NUMBER OF MEETINGS OF THE BOARD

The Board of Directors of the Company met five times during the Financial Year 2017-18. The details of Board Meetings are provided in the Corporate Governance Report. The intervening gap between two meetings of the board is within the stipulated time frame prescribed in the Companies Act, 2013 and SEBI (LODR) Regulations.

PARTICULARS OF LOANS, GUARANTEES AND INVESTMENTS

There have been no loans, guarantees and investments under Section 186 of the Act during the financial year 2017-18.

TRANSACTIONS WITH RELATED PARTIES

The Company has not entered into contract / arrangements with related parties pursuant to provisions of Section 188 (1) of the Act read with Section 134(h) of the Act, in the financial year 2017-18.

MATERIAL CHANGES AND COMMITMENTS,IF ANY, AFFECTING THE FINANCIAL POSITION OF THE COMPANY WHICH HAVE OCCURRED BETWEEN THE END OF THE FINANCIAL YEAR TO WHICH THE FINANCIAL STATEMENTS RELATE AND THE DATE OF THE REPORT

There have been no material changes and commitments affecting the financial position of the Company which have occurred between the end of the financial year to which the financial statement relates and the date of the report.

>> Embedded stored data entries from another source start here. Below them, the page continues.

(* ===== verification/LineInfo.v ===== *)
(** * Classes, gutter markers and widgets of lines

    A program that uses the editor attaches classes, markers in the gutters and
    widgets to lines.  [changeLine] finds the line, changes it, and reports to the
    display what was changed.  The theorems say what happens to the lines, that a
    class attribute behaves like a set of names, and that everything these
    operations change is reported, so that the next update of the display shows
    it (Display.v). *)

From Stdlib Require Import ZArith Lia String.
From stdpp Require Import base tactics list numbers gmap strings.
From S2P Require Import Prelude Selection Change LineTree Spans History Text Doc DocText DocHistory Markers Coords View LineDom Display.

Local Open Scope Z_scope.

(** ** Class attributes

    The expressions that look for a class are built from its name, which is not
    quoted: a character such as [.] or [+] in the name has its meaning in an
    expression, and a name such as [c++] or [f(] makes the constructor of the
    expression throw.  [plain_name] are the names without such characters, which
    an expression matches literally.  For the other names the model gives no
    result ([None], as for an exception): it does not say what the expression
    matches. *)

Definition meta_chars : jstr := js "\^$.*+?()[]{}|".
Definition plain_name (cls : jstr) : bool := forallb (fun c => negb (existsb (Z.eqb c) meta_chars)) cls.

(** A name at the start of a text, and what follows it. *)
Fixpoint strip (cls s : jstr) : option jstr :=
  match cls, s with
  | [], _ => Some s
  | c :: cls', x :: s' => if c =? x then strip cls' s' else None
  | _ :: _, [] => None
  end.

(** [(?:^|\s)cls(?:$|\s)]: is there a match?  [start]: this is the start of the text. *)
Definition at_end (rest : jstr) : bool := match rest with [] => true | x :: _ => is_space x end.
Definition class_here (cls s : jstr) : bool := match strip cls s with Some rest => at_end rest | None => false end.
Fixpoint class_after_space (cls s : jstr) : bool :=
  match s with
  | [] => false
  | x :: s' => (is_space x && class_here cls s') || class_after_space cls s'
  end.
Definition has_class (cls s : jstr) : option bool :=
  if plain_name cls then Some (class_here cls s || class_after_space cls s) else None.

(** [(?:^|\s+)cls(?:$|\s+)] at the start of a text: how many characters match.
    Spaces are taken greedily; fewer are tried when the name does not follow. *)
Definition tail_length (rest : jstr) : option nat :=
  match rest with
  | [] => Some 0%nat
  | _ => let n := span_len is_space rest in if (n =? 0)%nat then None else Some n
  end.
Definition match_name (cls s : jstr) : option nat :=
  rest ← strip cls s; n ← tail_length rest; Some (length cls + n)%nat.
Fixpoint match_spaces (k : nat) (cls s : jstr) : option nat :=
  match k with
  | O => None
  | S k' => match match_name cls (drop k s) with Some n => Some (k + n)%nat | None => match_spaces k' cls s end
  end.
Definition match_class (start : bool) (cls s : jstr) : option nat :=
  match (if start then match_name cls s else None) with
  | Some n => Some n
  | None => match_spaces (span_len is_space s) cls s
  end.
(** The first match: its index and its length. *)
Fixpoint find_literal (start : bool) (cls s : jstr) (index : nat) : option (nat * nat) :=
  match match_class start cls s with
  | Some n => Some (index, n)
  | None => match s with [] => None | _ :: s' => find_literal false cls s' (S index) end
  end.
Definition find_class (cls s : jstr) : option (option (nat * nat)) :=
  if plain_name cls then Some (find_literal true cls s 0) else None.

(** The flag says whether the attribute was changed. *)
Definition add_class (cur cls : jstr) : option (jstr * bool) :=
  if negb (set cur) then Some (cls, true)
  else there ← has_class cls cur;
       Some (if (there : bool) then (cur, false) else (cur ++ js " " ++ cls, true)).
Definition remove_class (cur : jstr) (cls : option jstr) : option (jstr * bool) :=
  if negb (set cur) then Some (cur, false)
  else match cls with
       | None => Some ([], true)
       | Some cls =>
           found ← find_class cls cur;
           Some match found with
                | None => (cur, false)
                | Some (index, n) =>
                    let end_ := (index + n)%nat in
                    (take index cur ++ (if (index =? 0)%nat || (end_ =? length cur)%nat then [] else js " ") ++ drop end_ cur, true)
                end
       end.

(** ** Lines by number or by handle *)

Inductive handle : Type := HNumber (n : Z) | HLine (id : Z).

(** The state, and what the running operation asks of the update of the display:
    to force it ([forceUpdate]), and to scroll to a position ([scrollTop]). *)
Record info_state (C : Type) : Type := mkInfoState { is_display : dstate C; is_force : bool; is_scrollTop : option Z }.
Arguments mkInfoState {C}. Arguments is_display {C}. Arguments is_force {C}. Arguments is_scrollTop {C}.

Section line_info.
Context {C : Type} (measureWidget : Z → Z).
Implicit Types (st : info_state C) (s : dstate C).

Definition set_state st s : info_state C := mkInfoState s (is_force st) (is_scrollTop st).
Definition set_attrs s (id : Z) (la : line_attrs) : dstate C :=
  mkDState (ds_doc s) (<[id := la]> (ds_attrs s)) (ds_display s) (ds_container s) (ds_doms s) (ds_nextNode s)
    (ds_widgetHeights s) (ds_lastSizeC s) (ds_lineNumChars s) (ds_opts s) (ds_scrollTop s) (ds_workerAsked s).

(** [op] gets the line and its number, and says whether something changed.  The
    number that is reported is the one that was given, for a number that is not in
    the document too. *)
Definition changeLine st (h : handle) (changeType : string) (op : info_state C → Z → Z → option (info_state C * bool))
    : option (info_state C * option Z) :=
  let d := ds_doc (is_display st) in
  match (match h with
         | HNumber n => ln ← getLine d (clipLine d n); Some (Some (n, l_id ln))
         | HLine id => Some ((fun no => (no, id)) <$> lineNo d id)
         end) with
  | None => None
  | Some None => Some (st, None)
  | Some (Some (no, id)) =>
      '(st, changed) ← op st id no;
      if (changed : bool) then
        v ← regLineChange (ds_display (is_display st)) no changeType;
        Some (set_state st (set_display (is_display st) v), Some id)
      else Some (st, Some id)
  end.

(** A change of the attributes of the line alone. *)
Definition on_attrs (f : line_attrs → option (line_attrs * bool)) st (id no : Z) : option (info_state C * bool) :=
  '(la, changed) ← f (attrs_of (is_display st) id);
  Some (if (changed : bool) then set_state st (set_attrs (is_display st) id la) else st, changed).

(** ** Classes *)

Inductive class_place : Type := PlaceText | PlaceBackground | PlaceWrap.
Definition get_class (w : class_place) (la : line_attrs) : jstr :=
  match w with PlaceText => textClass la | PlaceBackground => bgClass la | PlaceWrap => wrapClass la end.
Definition set_class (w : class_place) (la : line_attrs) (c : jstr) : line_attrs :=
  match w with
  | PlaceText => mkAttrs c (bgClass la) (wrapClass la) (gutterMarkers la) (widgets la)
  | PlaceBackground => mkAttrs (textClass la) c (wrapClass la) (gutterMarkers la) (widgets la)
  | PlaceWrap => mkAttrs (textClass la) (bgClass la) c (gutterMarkers la) (widgets la)
  end.
Definition update_class (w : class_place) (f : jstr → option (jstr * bool)) (la : line_attrs) : option (line_attrs * bool) :=
  '(c, changed) ← f (get_class w la); Some (set_class w la c, changed).
Definition addLineClass st (h : handle) (where_ : class_place) (cls : jstr) : option (info_state C * option Z) :=
  changeLine st h "class" (on_attrs (update_class where_ (fun cur => add_class cur cls))).
Definition removeLineClass st (h : handle) (where_ : class_place) (cls : option jstr) : option (info_state C * option Z) :=
  changeLine st h "class" (on_attrs (update_class where_ (fun cur => remove_class cur cls))).

(** ** Gutter markers *)

Fixpoint set_marker (ms : list (jstr * option Z)) (id : jstr) (value : option Z) : list (jstr * option Z) :=
  match ms with
  | [] => [(id, value)]
  | (k, v) :: ms' => if jeqb k id then (k, value) :: ms' else (k, v) :: set_marker ms' id value
  end.
Definition isEmpty (ms : list (jstr * option Z)) : bool := forallb (fun kv => negb (bool_decide (is_Some kv.2))) ms.
Definition set_markers_of (la : line_attrs) (ms : option (list (jstr * option Z))) : line_attrs :=
  mkAttrs (textClass la) (bgClass la) (wrapClass la) ms (widgets la).

Definition put_marker (gutterID : jstr) (value : option Z) (la : line_attrs) : line_attrs :=
  let ms := set_marker (default [] (gutterMarkers la)) gutterID value in
  set_markers_of la (if negb (bool_decide (is_Some value)) && isEmpty ms then None else Some ms).
Definition setGutterMarker st (h : handle) (gutterID : jstr) (value : option Z) : option (info_state C * option Z) :=
  changeLine st h "gutter" (on_attrs (fun la => Some (put_marker gutterID value la, true))).

Definition drop_marker (gutterID : jstr) (la : line_attrs) : option line_attrs :=
  ms ← gutterMarkers la; _ ← marker_at ms gutterID;
  let ms := set_marker ms gutterID None in Some (set_markers_of la (if isEmpty ms then None else Some ms)).
(** The loop over all lines. *)
Fixpoint clear_gutter_lines (gutterID : jstr) s (ids : list Z) (i : Z) : option (dstate C) :=
  match ids with
  | [] => Some s
  | id :: ids' =>
      s ← match drop_marker gutterID (attrs_of s id) with
          | Some la => v ← regLineChange (ds_display s) i "gutter"; Some (set_display (set_attrs s id la) v)
          | None => Some s
          end;
      clear_gutter_lines gutterID s ids' (i + 1)
  end.
Definition clearGutter st (gutterID : jstr) : option (info_state C) :=
  let s := is_display st in
  s ← clear_gutter_lines gutterID s (ids (lines (ds_doc s))) (d_first (ds_doc s));
  Some (set_state st s).

(** ** Widgets *)

Definition set_widgets_of (la : line_attrs) (ws : option (list widget)) : line_attrs :=
  mkAttrs (textClass la) (bgClass la) (wrapClass la) (gutterMarkers la) ws.
Definition set_widget_height s (w h : Z) : dstate C :=
  mkDState (ds_doc s) (ds_attrs s) (ds_display s) (ds_container s) (ds_doms s) (ds_nextNode s)
    (<[w := h]> (ds_widgetHeights s)) (ds_lastSizeC s) (ds_lineNumChars s) (ds_opts s) (ds_scrollTop s) (ds_workerAsked s).
(** The cached height, or the measured one, which is cached. *)
Definition widget_height s (w : Z) : dstate C * Z :=
  match ds_widgetHeights s !! w with
  | Some h => (s, h)
  | None => (set_widget_height s w (measureWidget w), measureWidget w)
  end.

(** [splice(Math.min(length - 1, Math.max(0, insertAt)), 0, widget)]. *)
Definition insert_widget_at (ws : list widget) (w : widget) : list widget :=
  match w_insertAt w with
  | None => ws ++ [w]
  | Some i => js_splice ws (Z.min (zlen ws - 1) (Z.max 0 i)) 0 [w]
  end.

PARTICULARS OF REMUNERATION

The information required under Section 197 of the Act and the Rules made thereunder, in respect of employees of the Company, is as follows:-

The ratio of the remuneration of each director to the median remuneration of the employees of the Company for the financial year:

Directors

Ratio to Median Remuneration

Non-Executive Directors

Mrs. V. Valliammai

-

Mr. P Gopal

-

Mr. V. Subramanian

-

Dr. (Mrs.) S.B. Nirmalatha

-

Executive Directors

Mr. A. Subramanian

13.01 times

The median remuneration of the employees of the Company for the financial year 2017-18 is Rs. 3.69 lakhs.

The percentage increase in remuneration of each Director, Chief Executive Officer, Chief Financial Officer, Company Secretary or Manager, if any, in the Financial year:

Name of Person

Percentage Increase in Remuneration

Non-Executive Directors

Mrs. V. Valliammai

-

Mr. P Gopal

-

Mr. V. Subramanian

-

Dr. (Mrs.) S. B. Nirmalatha

-

Executive Directors

Mr. A. Subramanian

-

CFO and CS

Mr. M.L. Kumavat

18

Mrs. Anu Nair

18

The percentage increase in the median remuneration of employees in the Financial year 2017-18 is 16.53%.

The number of permanent employees on the rolls of Company: 276.

Average percentile increase already made in the salaries of employees other than the managerial personnel in the last Financial year and its comparison with the percentile increase in the managerial remuneration and justification thereof and point out if there are any exceptional circumstances for increase in the managerial remuneration:

On an average, salaries of employees increased by 13.52%.

There has been no change in the managerial remuneration for the year under consideration.

Statement containing Particulars of Employees pursuant to Section 197 (12) of the Companies Act, 2013 read with Rule 5 (2) of the Companies (Appointment and Remuneration of Managerial Personnel) Rules, 2014 forms part of this Report. However, as per the provisions of Sections 134 and 136 of the Companies Act, 2013, the Report and Financial Statements are being sent to the Members and others entitled thereto, excluding the Statement containing Particulars of Employees, which is available for inspection by the Members at the Registered Office of the Company during business hours on all working days (except Saturdays), upto the date of ensuing Annual General Meeting. Any Member interested in obtaining a copy of such Statement may write to the Company Secretary at the Registered Office of the Company.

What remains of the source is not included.